PROBLEM: A line below contains "assert (E4 : to_size_t top = top).", and a later one contains "to_size_t_id. unfold n, top". Repeat both, with every line between them, exactly.

____ PROVIDED DATA

(** ** The two-segment paths *)

(** A read in the wrapped layout ([p_readp >= p_writep]) that reaches the end
    of the buffer: the bytes from [p_readp] to the end, then the rest from
    offset 0, and [p_readp] left just past the last byte taken. *)
Lemma read_xfer_wrapped (e : env) (count : Z) (p : pipe) (b : list byte) :
  top_left e = 0 -> bot_left e = 0 ->
  p_rbuf p = Some b -> len b = p_size p -> p_size p <= INT_MAX ->
  p_writep p <= p_readp p -> 0 <= p_readp p < p_size p ->
  0 < p_count p <= p_size p ->
  0 <= count <= SIZE_MAX ->
  let n := Z.min count (p_count p) in
  let top := p_size p - p_readp p in
  top <= n ->
  read_xfer e count p =
    (Returned n
       (set_count (p_count p - n) (set_readp (n - top) p))
       (load b (p_readp p) top ++ load b 0 (n - top)),
     (if n =? top then [CopyToUser (p_readp p) top]
      else [CopyToUser (p_readp p) top; CopyToUser 0 (n - top)])
     ++ [MutexUnlock; WakeUp p_writeq]).
Proof.
  intros Ht Hb Hbuf Hlen Hmax Hwr Hr Hc Hcount n top Htop.
  unfold read_xfer. rewrite Ht, Hb, Hbuf.
  assert (E1 : to_size_t (p_count p) = p_count p).
  { apply to_size_t_id. int_ranges. lia. }
  rewrite E1.
  assert (En : (if p_count p <? count then p_count p else count) = n).
  { unfold n. destruct (Z.ltb_spec (p_count p) count); lia. }
  rewrite En.
  destruct (Z.ltb_spec (p_readp p) (p_writep p)); [lia|].
  assert (E2 : to_int (p_size p - p_readp p) = top).
  { apply to_int_id. unfold top. int_ranges. lia. }
  assert (E3 : to_ssize_t top = top).
  { apply to_ssize_t_id. unfold top. int_ranges. lia. }
  assert (E4 : to_size_t top = top).
  { apply to_size_t_id. unfold top. int_ranges. lia. }
  rewrite E2, E3, E4.
  destruct (Z.ltb_spec n top); [lia|]. rewrite E4.
  rewrite copy_to_user_ok by (unfold top; lia).
  assert (E5 : to_size_t (n - top) = n - top).
  { apply to_size_t_id. unfold n, top in *. int_ranges. lia. }
  assert (E6 : to_int (n - top) = n - top).
  { apply to_int_id. unfold n, top in *. int_ranges. lia. }
  assert (E7 : to_int (p_count p - n) = p_count p - n).
  { apply to_int_id. unfold n, top in *. int_ranges. lia. }
  assert (E8 : to_ssize_t n = n).
  { apply to_ssize_t_id. unfold n, top in *. int_ranges. lia. }
  rewrite E5.
  destruct (Z.eqb_spec (n - top) 0) as [Z0|Z0].
  - destruct (Z.eqb_spec n top); [|lia].
    unfold read_done. cbn [p_count set_readp]. rewrite E6, E7, E8, Z0.
    unfold load at 2. simpl firstn. rewrite app_nil_r. reflexivity.
  - destruct (Z.eqb_spec n top); [lia|].
    rewrite copy_to_user_ok by (unfold n, top in *; lia).
    unfold read_done. cbn [p_count set_readp]. rewrite E6, E7, E8.
    reflexivity.
Qed.
(** X18.  [toggle_start] switches between running and stopped and does
    not move the index.  Starting shows the character side and arms the
    timer with the character time as its last call; stopping stops the
    timer and arms none. *)
Theorem toggle_start_flips (s : session) :
  session_ok s ->
  is_running (after toggle_start s) = negb (is_running s) /\
  current_index (after toggle_start s) = current_index s /\
  (is_running s = false ->
   showing_hanja (after toggle_start s) = true /\
   List.last (calls toggle_start s) timer_stop = timer_start (hanja_time s)) /\
  (is_running s = true -> timer_stop ∈ calls toggle_start s /\
     forall ms, timer_start ms ∉ calls toggle_start s).
Proof.
  intros (l & Hl & Hne & Hcards & Hi). destruct s as [hl i sh run ht mt].
  cbn in Hl, Hi. subst hl. unfold after, calls.
  rewrite (toggle_start_run l ht mt i sh run Hne Hcards Hi). destruct run.
  - rewrite stop_memorizing_run. cbn [fst snd is_running current_index].
    repeat split; try done.
    + apply elem_of_cons. by left.
    + intros ms Hin. repeat apply elem_of_cons in Hin as [Hin|Hin]; try done.
      by apply elem_of_nil in Hin.
  - rewrite (start_memorizing_run l ht mt Hne Hcards i sh false Hi).
    cbn [fst snd is_running current_index showing_hanja]. repeat split; done.
Qed.

(** ** A session without cards *)

Lemma handle_empty rng e v i sh ht mt :
  py_truthy v = false ->
  exists ht' mt',
    handle rng e (mk_session v i sh false ht mt)
      = (Ok tt, mk_session v i sh false ht' mt', []).
Proof.
  intros Hf.
  assert (forall d, move_hanja d (mk_session v i sh false ht mt)
            = (Ok tt, mk_session v i sh false ht mt, [])) as Hmove.
  { intros d. unfold move_hanja, gbind, self. cbn [hanja_list].
    by rewrite Hf. }
  assert (toggle_start (mk_session v i sh false ht mt)
            = (Ok tt, mk_session v i sh false ht mt, [])) as Hstart.
  { unfold toggle_start, start_memorizing, gbind, self.
    cbn [is_running hanja_list]. by rewrite Hf. }
  assert (shuffle_hanja rng (mk_session v i sh false ht mt)
            = (Ok tt, mk_session v i sh false ht mt, [])) as Hshuffle.
  { unfold shuffle_hanja, gbind, self. cbn [hanja_list]. by rewrite Hf. }
  destruct e as [|k| | | | |w|w]; cbn [handle].
  - exists ht, mt. unfold toggle_display, gbind, self. cbn [hanja_list].
    by rewrite Hf.
  - exists ht, mt. destruct k; cbn [keyPressEvent]; try done; apply Hmove.
  - by exists ht, mt.
  - by exists ht, mt.
  - exists ht, mt. apply Hmove.
  - exists ht, mt. apply Hmove.
  - by exists (w * 1000)%Z, mt.
  - by exists ht, (w * 1000)%Z.
Qed.

(** X19.  While no cards are loaded and nothing is running, no event
    raises, calls a widget or changes the session, the two display times
    apart. *)
Theorem handle_all_without_cards rng (es : list event) (s : session) :
  py_truthy (hanja_list s) = false ->
  is_running s = false ->
  exists ht' mt',
    handle_all rng es s
      = (Ok tt,
         mk_session (hanja_list s) (current_index s) (showing_hanja s) false ht' mt',
         []).
Proof.
  destruct s as [v i sh run ht mt]. cbn. intros Hf ->.
  revert ht mt. induction es as [|e es IH]; intros ht mt.
  - by exists ht, mt.
  - destruct (handle_empty rng e v i sh ht mt Hf) as (ht1 & mt1 & H1).
    destruct (IH ht1 mt1) as (ht2 & mt2 & H2).
    exists ht2, mt2. cbn [handle_all].
    by rewrite (gbind_run _ _ _ _ _ _ H1), H2.
Qed.

(** ** Loading cards *)

(** X20.  [on_data_loaded] on a non-empty list of cards does not raise.
    It puts the index on the first card and shows it, sets the maximum of
    the progress bar to the number of cards, keeps the list, the running
    flag and the side shown, and neither starts nor stops the timer. *)
Theorem on_data_loaded_resets name (s : session) l :
  hanja_list s = JArr l -> l <> [] -> forallb is_card l = true ->
  fst (fst (on_data_loaded name s)) = Ok tt /\
  session_ok (after (on_data_loaded name) s) /\
  current_index (after (on_data_loaded name) s) = 0%Z /\
  hanja_list (after (on_data_loaded name) s) = JArr l /\
  is_running (after (on_data_loaded name) s) = is_running s /\
  showing_hanja (after (on_data_loaded name) s) = showing_hanja s /\
  setMaximum (Z.of_nat (length l)) ∈ calls (on_data_loaded name) s /\
  setText hanja_label (card_field l 0 "hanja") ∈ calls (on_data_loaded name) s /\
  forall ms, (timer_start ms ∉ calls (on_data_loaded name) s) /\
             (timer_stop ∉ calls (on_data_loaded name) s).
Proof.
  intros Hl Hne Hcards. destruct s as [hl i sh run ht mt]. cbn in Hl. subst hl.
  unfold after, calls. rewrite (on_data_loaded_run l ht mt Hne Hcards name i sh run).
  cbn [fst snd current_index hanja_list is_running showing_hanja].
  split; [done|]. split.
  { exists l. cbn. repeat split; try done. destruct l; [done|cbn; lia]. }
  do 4 (split; [done|]). split.
  { do 2 (apply elem_of_cons; right). apply elem_of_cons. by left. }
  split.
  { do 10 (apply elem_of_cons; right). apply elem_of_cons. by left. }
  intros ms. split; intros Hin;
    repeat (apply elem_of_cons in Hin as [Hin|Hin]; [discriminate Hin|]);
    by apply elem_of_nil in Hin.
Qed.

(** * The dropdown and the loaders *)

Lemma wbind_run {A B} (m : W A) (k : A -> W B) fs s a fs' s' c :
  m fs s = (Ok a, fs', s', c) ->
  wbind m k fs s =
    (let '(r, fs'', s'', c') := k a fs' s' in (r, fs'', s'', c ++ c')).
Proof. intros H. unfold wbind. by rewrite H. Qed.

Lemma wbind_raise {A B} (m : W A) (k : A -> W B) fs s e fs' s' c :
  m fs s = (Raise e, fs', s', c) ->
  wbind m k fs s = (Raise e, fs', s', c).
Proof. intros H. unfold wbind. by rewrite H. Qed.

Lemma gbind_raise {A B} (m : G A) (k : A -> G B) s e s' c :
  m s = (Raise e, s', c) -> gbind m k s = (Raise e, s', c).
Proof. intros H. unfold gbind. by rewrite H. Qed.

Section MainWindowFacts.

Variable home : string.
Variable unicode_alnum : string -> bool.
Variable py_repr : json -> string.
Variable str_exn : exn -> string.

Local Abbreviation DIR := (CACHE_DIR home).
Local Abbreviation INDEX := (CACHE_INDEX_FILE home).
Local Abbreviation filename_of := (cache_filename_of unicode_alnum).
Local Abbreviation dropdown := (load_cache_dropdown home py_repr).
Local Abbreviation item := (item_of py_repr).

Lemma add_items_run l s :
  forallb entry_listed l = true ->
  add_items py_repr l s = (Ok tt, s, map item l).
Proof.
  induction l as [|e l IH]; [done|]. cbn [forallb]. intros [He Hl]%andb_prop.
  cbn [add_items map]. unfold item_of at 1. unfold entry_listed in He.
  destruct (getitem e "name") as [name|] eqn:H1; [|done].
  destruct (getitem e "count") as [count|] eqn:H2; [|done].
  destruct (getitem e "source_type") as [st|] eqn:H3; [|done].
  rewrite (gbind_run _ _ _ name s []) by reflexivity.
  rewrite (gbind_run _ _ _ count s []) by reflexivity.
  rewrite (gbind_run _ _ _ st s []) by reflexivity.
  cbv zeta.
  destruct (negb (ne_str st "google"));
    (erewrite gbind_run by reflexivity); by rewrite (IH Hl).
Qed.

Lemma add_items_stop pre bad post s e :
  forallb entry_listed pre = true ->
  res_bind (getitem bad "name") (fun _ =>
    res_bind (getitem bad "count") (fun _ => getitem bad "source_type"))
    = Raise e ->
  add_items py_repr (pre ++ bad :: post) s = (Raise e, s, map item pre).
Proof.
  intros Hpre Hbad. induction pre as [|x pre IH].
  - cbn [app add_items map].
    destruct (getitem bad "name") as [name|e1] eqn:H1; cbn [res_bind] in Hbad.
    2:{ injection Hbad as ->. by rewrite (gbind_raise _ _ _ e s []). }
    rewrite (gbind_run _ _ _ name s []) by reflexivity.
    destruct (getitem bad "count") as [count|e2] eqn:H2; cbn [res_bind] in Hbad.
    2:{ injection Hbad as ->. by rewrite (gbind_raise _ _ _ e s []). }
    rewrite (gbind_run _ _ _ count s []) by reflexivity.
    rewrite Hbad. by rewrite (gbind_raise _ _ _ e s []).
  - cbn [forallb] in Hpre. apply andb_prop in Hpre as [Hx Hpre].
    cbn [app add_items map]. unfold item_of at 1. unfold entry_listed in Hx.
    destruct (getitem x "name") as [name|] eqn:H1; [|done].
    destruct (getitem x "count") as [count|] eqn:H2; [|done].
    destruct (getitem x "source_type") as [st|] eqn:H3; [|done].
    rewrite (gbind_run _ _ _ name s []) by reflexivity.
    rewrite (gbind_run _ _ _ count s []) by reflexivity.
    rewrite (gbind_run _ _ _ st s []) by reflexivity.
    cbv zeta.
    destruct (negb (ne_str st "google"));
      (erewrite gbind_run by reflexivity); by rewrite (IH Hpre).
Qed.

Lemma load_cache_dropdown_start (fs : disk) s l :
  stored_entries home fs = Some l ->
  dropdown fs s =
    (let '(r, s', c) := add_items py_repr l s in
     (r, fs, s', [combo_clear; placeholder] ++ c)).
Proof.
  intros Hl. destruct (stored_entries_inv home fs l Hl) as (kvs & Hidx & Hfiles).
  unfold load_cache_dropdown.
  rewrite (wbind_run _ _ fs s tt fs s [combo_clear]) by reflexivity.
  rewrite (wbind_run _ _ fs s tt fs s [placeholder]) by reflexivity.
  rewrite (wbind_run _ _ fs s (JObj kvs) fs s []).
  2:{ unfold on_disk. by rewrite load_cache_index_run, Hidx. }
  rewrite (wbind_run _ _ fs s (JArr l) fs s []).
  2:{ unfold wlift. cbn [get_default]. by rewrite Hfiles. }
  rewrite (wbind_run _ _ fs s l fs s []) by reflexivity.
  unfold on_session. by destruct (add_items py_repr l s) as [[r s'] c].
Qed.

(** X21.  [load_cache_dropdown] fills the dropdown with the placeholder
    followed by one item for each entry of the stored index, in the order
    of the index and each carrying its entry; disk and session are as they
    were. *)
Theorem load_cache_dropdown_items (fs : disk) s l :
  stored_entries home fs = Some l ->
  forallb entry_listed l = true ->
  dropdown fs s = (Ok tt, fs, s, combo_clear :: placeholder :: map item l).
Proof.
  intros Hl Hlisted. rewrite (load_cache_dropdown_start fs s l Hl).
  by rewrite (add_items_run l s Hlisted).
Qed.

(** X22.  At the first entry of the index that lacks [name], [count] or
    [source_type], [load_cache_dropdown] raises the lookup error; the
    placeholder and the items of the entries before it are in the dropdown
    by then, those of the entries after it are not. *)
Theorem load_cache_dropdown_stops (fs : disk) s pre bad post e :
  stored_entries home fs = Some (pre ++ bad :: post) ->
  forallb entry_listed pre = true ->
  res_bind (getitem bad "name") (fun _ =>
    res_bind (getitem bad "count") (fun _ => getitem bad "source_type"))
    = Raise e ->
  dropdown fs s = (Raise e, fs, s, combo_clear :: placeholder :: map item pre).
Proof.
  intros Hl Hpre Hbad. rewrite (load_cache_dropdown_start fs s _ Hl).
  by rewrite (add_items_stop pre bad post s e Hpre Hbad).
Qed.
(** X19: the loader is a lookup table of window digests.  With at least
    two and at most [2^32] windows (where the code's floating-point
    logarithm is the exact one) and at least one hash bit, [load_array]
    completes on the [substrings] the scan returned, with the index
    register the scan sized and a value register as long as the first
    entry (which is [hash_bits]); run on the index bits of window [i],
    the loaded gates add, bit by bit modulo 2, the digest [make_hash]
    gives for window [i] to the value register: value qubit [t] receives
    the digest's bit of weight [2^t]. *)
Theorem loader_looks_up_window_digest (text first : string)
    (rest : list string) (hb : nat) (pi : Z) vs n nq subs tgs :
  classical_preprocessing text (first :: rest) hb pi
  = Ok (vs, n, nq, subs, tgs) ->
  2 <= n <= 2 ^ 32 ->
  (1 <= hb)%nat ->
  exists s0 loaded,
    subs !! 0%nat = Some s0
    /\ String.length s0 = hb
    /\ load_array (Z.to_nat nq) hb subs [] = Ok loaded
    /\ forall (i : nat) (v : list bool),
         Z.of_nat i < n -> List.length v = hb ->
         exists d v',
           make_hash (slice text i (String.length first)) hb pi = Ok d
           /\ run loaded (mk_basis (index_bits (Z.to_nat nq) i) v)
              = Some (mk_basis (index_bits (Z.to_nat nq) i) v')
           /\ forall t, (t < hb)%nat ->
                 nth t v' false
                 = xorb (nth t v false) (Z.testbit d (Z.of_nat t)).
Proof.
  intros H [Hn Hbound] Hhb.
  apply preprocessing_inversion in H
    as (f & r & p & Hsvs & Hp & _ & _ & -> & _ & -> & _).
  injection Hsvs as <- <-.
  set (L := String.length first). set (nq := Z.to_nat (Z.log2_up n)).
  set (subs := map (window_digest text hb p L) (seq 0 (Z.to_nat n))).
  assert (forall i, 0 <= digest p hb (slice text i L) < 2 ^ Z.of_nat hb)
    as Hdig by (intros i; apply Z.mod_pos_bound; lia).
  assert (forall i : nat, Z.of_nat i < n ->
            subs !! i = Some (window_digest text hb p L i)) as Hlk.
  { intros i Hi. unfold subs.
    rewrite list_lookup_fmap, lookup_seq_lt by lia. reflexivity. }
  assert (forall i s, subs !! i = Some s ->
            Z.of_nat i < n /\ s = window_digest text hb p L i) as Hinv.
  { intros i s Hs. pose proof (lookup_lt_Some _ _ _ Hs) as Hlt.
    unfold subs in Hlt. rewrite length_map, length_seq in Hlt.
    assert (Z.of_nat i < n) as Hi by lia.
    rewrite (Hlk i Hi) in Hs. injection Hs as <-. split; [exact Hi|].
    reflexivity. }
  assert (1 <= nq)%nat as Hq.
  { assert (0 < Z.log2_up n) by (apply Z.log2_up_pos; lia). unfold nq. lia. }
  assert (Z.of_nat (List.length subs) = n) as Hlen
    by (unfold subs; rewrite length_map, length_seq; lia).
  assert (Z.of_nat (List.length subs) <= 2 ^ Z.of_nat nq) as Hcap.
  { rewrite Hlen. unfold nq. rewrite Z2Nat.id by apply Z.log2_up_nonneg.
    apply (Z.log2_up_spec n). lia. }
  assert (forall i s t, subs !! i = Some s -> entry_bit s t = true ->
                        (t < hb)%nat) as Hfit.
  { intros i s t Hs Ht. apply Hinv in Hs as [_ ->].
    unfold window_digest in Ht. rewrite entry_bit_format in Ht.
    rewrite Z2N.id in Ht by apply Hdig.
    exact (testbit_below _ _ _ (Hdig i) Ht). }
  apply (load_blocks_iff nq hb subs Hq Hcap) in Hfit as [gs Hgs].
  pose proof (for_each_emit _ _ (item_body_emits nq hb) _ _ [] Hgs) as Hload.
  rewrite <- load_array_items in Hload. cbn [app] in Hload.
  exists (window_digest text hb p L 0), (concat gs).
  split; [apply (Hlk 0%nat); lia|].
  split.
  { unfold window_digest. apply format_0b_length; [exact Hhb|].
    rewrite Z2N.id by apply Hdig. apply Hdig. }
  split; [exact Hload|].
  intros i v Hi Hv.
  assert (Z.of_nat i < 2 ^ Z.of_nat nq) as Hi2.
  { rewrite Hlen in Hcap. lia. }
  exists (digest p hb (slice text i L)),
         (loaded_value nq (index_bits nq i) subs v).
  split; [apply make_hash_digest; exact Hp|].
  split.
  { apply (loaded_gates_run nq hb subs (concat gs) _ v Hload Hq Hcap).
    apply index_bits_length; [exact Hq | exact Hi2]. }
  intros t _.
  rewrite (addressed_value nq subs i _ v t Hq Hcap (Hlk i Hi)).
  - unfold window_digest. rewrite entry_bit_format, Z2N.id by apply Hdig.
    reflexivity.
  - intros j Hj. rewrite Hv.
    exact (loaded_ones_fit _ _ _ _ i j _ Hload (Hlk i Hi) Hj).
Qed.

Lemma loader_looks_up_window_digest_witness :
  exists s0 loaded,
    ["10"; "01"; "10"] !! 0%nat = Some s0
    /\ String.length s0 = 2%nat
    /\ load_array (Z.to_nat 2) 2 ["10"; "01"; "10"] [] = Ok loaded
    /\ forall (i : nat) (v : list bool),
         Z.of_nat i < 3 -> List.length v = 2%nat ->
         exists d v',
           make_hash (slice "abab" i (String.length "ab")) 2 1 = Ok d
           /\ run loaded (mk_basis (index_bits (Z.to_nat 2) i) v)
              = Some (mk_basis (index_bits (Z.to_nat 2) i) v')
           /\ forall t, (t < 2)%nat ->
                 nth t v' false
                 = xorb (nth t v false) (Z.testbit d (Z.of_nat t)).
Proof.
  eapply (loader_looks_up_window_digest "abab" "ab" [] 2 1).
  - vm_compute. reflexivity.
  - lia.
  - lia.
Defined.

(** ** metrics.py: which outcome the estimator reads *)

Lemma fold_max_keep {A} (key : A -> Z) (l : list A) (b : A) :
  (forall y, In y l -> key y <= key b) ->
  fold_left (fun best y => if key best <? key y then y else best) l b = b.
Proof.
  induction l as [|y l IH]; intros H; [reflexivity|].
  cbn [fold_left].
  replace (key b <? key y) with false
    by (symmetry; apply Z.ltb_ge; apply H; left; reflexivity).
  apply IH. intros z Hz. apply H. right. exact Hz.
Qed.

Lemma fold_max_reach {A} (key : A -> Z) (pre post : list A) (m b : A) :
  (forall x, In x pre -> key x < key m) ->
  key b < key m ->
  fold_left (fun best y => if key best <? key y then y else best)
            (pre ++ m :: post) b
  = fold_left (fun best y => if key best <? key y then y else best) post m.
Proof.
  revert b. induction pre as [|x pre IH]; intros b Hpre Hb.
  - cbn [app fold_left]. apply Z.ltb_lt in Hb. rewrite Hb. reflexivity.
  - cbn [app fold_left]. apply IH.
    + intros z Hz. apply Hpre. right. exact Hz.
    + destruct (key b <? key x); [apply Hpre; left; reflexivity | exact Hb].
Qed.

(** [max] returns the first of the elements whose key is maximal. *)
Lemma max_by_first_max {A} (key : A -> Z) (pre post : list A) (m : A) :
  (forall x, In x pre -> key x < key m) ->
  (forall x, In x post -> key x <= key m) ->
  max_by key (pre ++ m :: post) = Ok m.
Proof.
  intros Hpre Hpost. destruct pre as [|x pre]; cbn [app max_by]; f_equal.
  - apply fold_max_keep. exact Hpost.
  - rewrite fold_max_reach.
    + apply fold_max_keep. exact Hpost.
    + intros z Hz. apply Hpre. right. exact Hz.
    + apply Hpre. left. reflexivity.
Qed.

________

SOLUTION TO THIS TASK:
  assert (E4 : to_size_t top = top).
  { apply to_size_t_id. unfold top. int_ranges. lia. }
  rewrite E2, E3, E4.
  destruct (Z.ltb_spec n top); [lia|]. rewrite E4.
  rewrite copy_to_user_ok by (unfold top; lia).
  assert (E5 : to_size_t (n - top) = n - top).
  { apply to_size_t_id. unfold n, top in *. int_ranges. lia. }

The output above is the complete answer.